Work to be completed ▸
An exact copy of all entries is required.

Saved data entries ▸
********************

(* ===== verification/Wallet.v ===== *)
(** The wallet's keys and transaction builder
    (src/rusty-wallet/src/keys.rs and tx_builder.rs) and the builder of
    rusty-core (src/rusty-core/src/transaction_builder.rs).

    [iter] stands for the iteration order of the map of coins.  The mnemonic,
    hash and curve crates are interfaces; [hex::decode] is an argument.  Error
    messages are kept without the numbers some of them print. *)

From Stdlib Require Import ZArith Lia List Ascii.
From stdpp Require Import base option list numbers strings gmap sorting pretty.
From coqutil Require Import Datatypes.RecordSetters.
From S2P Require Import Prelude Types Transaction SamplePrimitives ChainState Params StandardScripts DkgProtocol.

Import TriangleBracketNotations.
#[local] Open Scope Z_scope.

Abbreviation walletR := (outcome string).

(** * Keys *)

(** bip39, sha2, ed25519-dalek's [SecretKey::from_bytes] with the public key
    it determines, and secp256k1's secret keys as their bytes. *)
Class WalletCrypto `{AuthKeys} : Type := {
  Mnemonic : Type;
  mnemonic_from_entropy : bytes -> option Mnemonic;
  mnemonic_parse : string -> option Mnemonic;
  mnemonic_to_seed : Mnemonic -> bytes;
  mnemonic_to_string : Mnemonic -> string;
  sha512 : bytes -> bytes;
  ed25519_from_seed : bytes -> option Keypair;
  secp_from_slice : bytes -> option bytes;
  secp_public : bytes -> bytes;
}.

********************

Output of the exercise ▸
(* ===== verification/Wallet.v ===== *)
(** The wallet's keys and transaction builder
    (src/rusty-wallet/src/keys.rs and tx_builder.rs) and the builder of
    rusty-core (src/rusty-core/src/transaction_builder.rs).

    [iter] stands for the iteration order of the map of coins.  The mnemonic,
    hash and curve crates are interfaces; [hex::decode] is an argument.  Error
    messages are kept without the numbers some of them print. *)

From Stdlib Require Import ZArith Lia List Ascii.
From stdpp Require Import base option list numbers strings gmap sorting pretty.
From coqutil Require Import Datatypes.RecordSetters.
From S2P Require Import Prelude Types Transaction SamplePrimitives ChainState Params StandardScripts DkgProtocol.

Import TriangleBracketNotations.
#[local] Open Scope Z_scope.

Abbreviation walletR := (outcome string).

(** * Keys *)

(** bip39, sha2, ed25519-dalek's [SecretKey::from_bytes] with the public key
    it determines, and secp256k1's secret keys as their bytes. *)
Class WalletCrypto `{AuthKeys} : Type := {
  Mnemonic : Type;
  mnemonic_from_entropy : bytes -> option Mnemonic;
  mnemonic_parse : string -> option Mnemonic;
  mnemonic_to_seed : Mnemonic -> bytes;
  mnemonic_to_string : Mnemonic -> string;
  sha512 : bytes -> bytes;
  ed25519_from_seed : bytes -> option Keypair;
  secp_from_slice : bytes -> option bytes;
  secp_public : bytes -> bytes;
}.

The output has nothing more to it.